■ Exercise description ■
Once the line containing "R) c pos rest" is found, retype it and each line after it through the last entry below, word for word, and nothing else.

■ Material for this task ■

(** The last field of a format: the first alternative that fits is taken
    when the rest of the match accepts it. *)
Lemma casar_re_M_exito {R} (k : estado -> option R) pos rest gs v x :
  0 <= v <= 59 ->
  k (Estado (pos + 2) rest ((g_M, dos_digitos v) :: gs)) = Some x ->
  casar re_M (Estado pos (dos_digitos v ++ rest) gs) k = Some x.
Proof.
  intros H. enumerar v; calcular_digitos; cbv -[Nat.add Nat.sub take];
    replace (pos + 1 + 1 - pos)%nat with 2%nat by lia;
    replace (pos + 1 + 1)%nat with (pos + 2)%nat by lia;
    cbv [take]; intros ->; reflexivity.
Qed.

Lemma casar_Seq {R} (r1 r2 : regex) (st : estado) (k : estado -> option R) :
  casar (Seq r1 r2) st k = casar r1 st (fun st' => casar r2 st' k).
Proof. reflexivity. Qed.

Lemma casar_Eps {R} (st : estado) (k : estado -> option R) : casar Eps st k = k st.
Proof. reflexivity. Qed.

Lemma casar_Lit {R} (k : estado -> option R) c pos rest gs :
  casar (Lit c) (Estado pos (c :: rest) gs) k = k (Estado (pos + 1) rest gs).
Proof. simpl. rewrite Ascii.eqb_refl. reflexivity. Qed.

Lemma casar_Lit_fin {R} (k : estado -> option R) c pos gs :
  casar (Lit c) (Estado pos [] gs) k = None.
Proof. reflexivity. Qed.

■ Task response ■
Lemma casar_Lit {R} (k : estado -> option R) c pos rest gs :
  casar (Lit c) (Estado pos (c :: rest) gs) k = k (Estado (pos + 1) rest gs).
Proof. simpl. rewrite Ascii.eqb_refl. reflexivity. Qed.

Lemma casar_Lit_fin {R} (k : estado -> option R) c pos gs :
  casar (Lit c) (Estado pos [] gs) k = None.
Proof. reflexivity. Qed.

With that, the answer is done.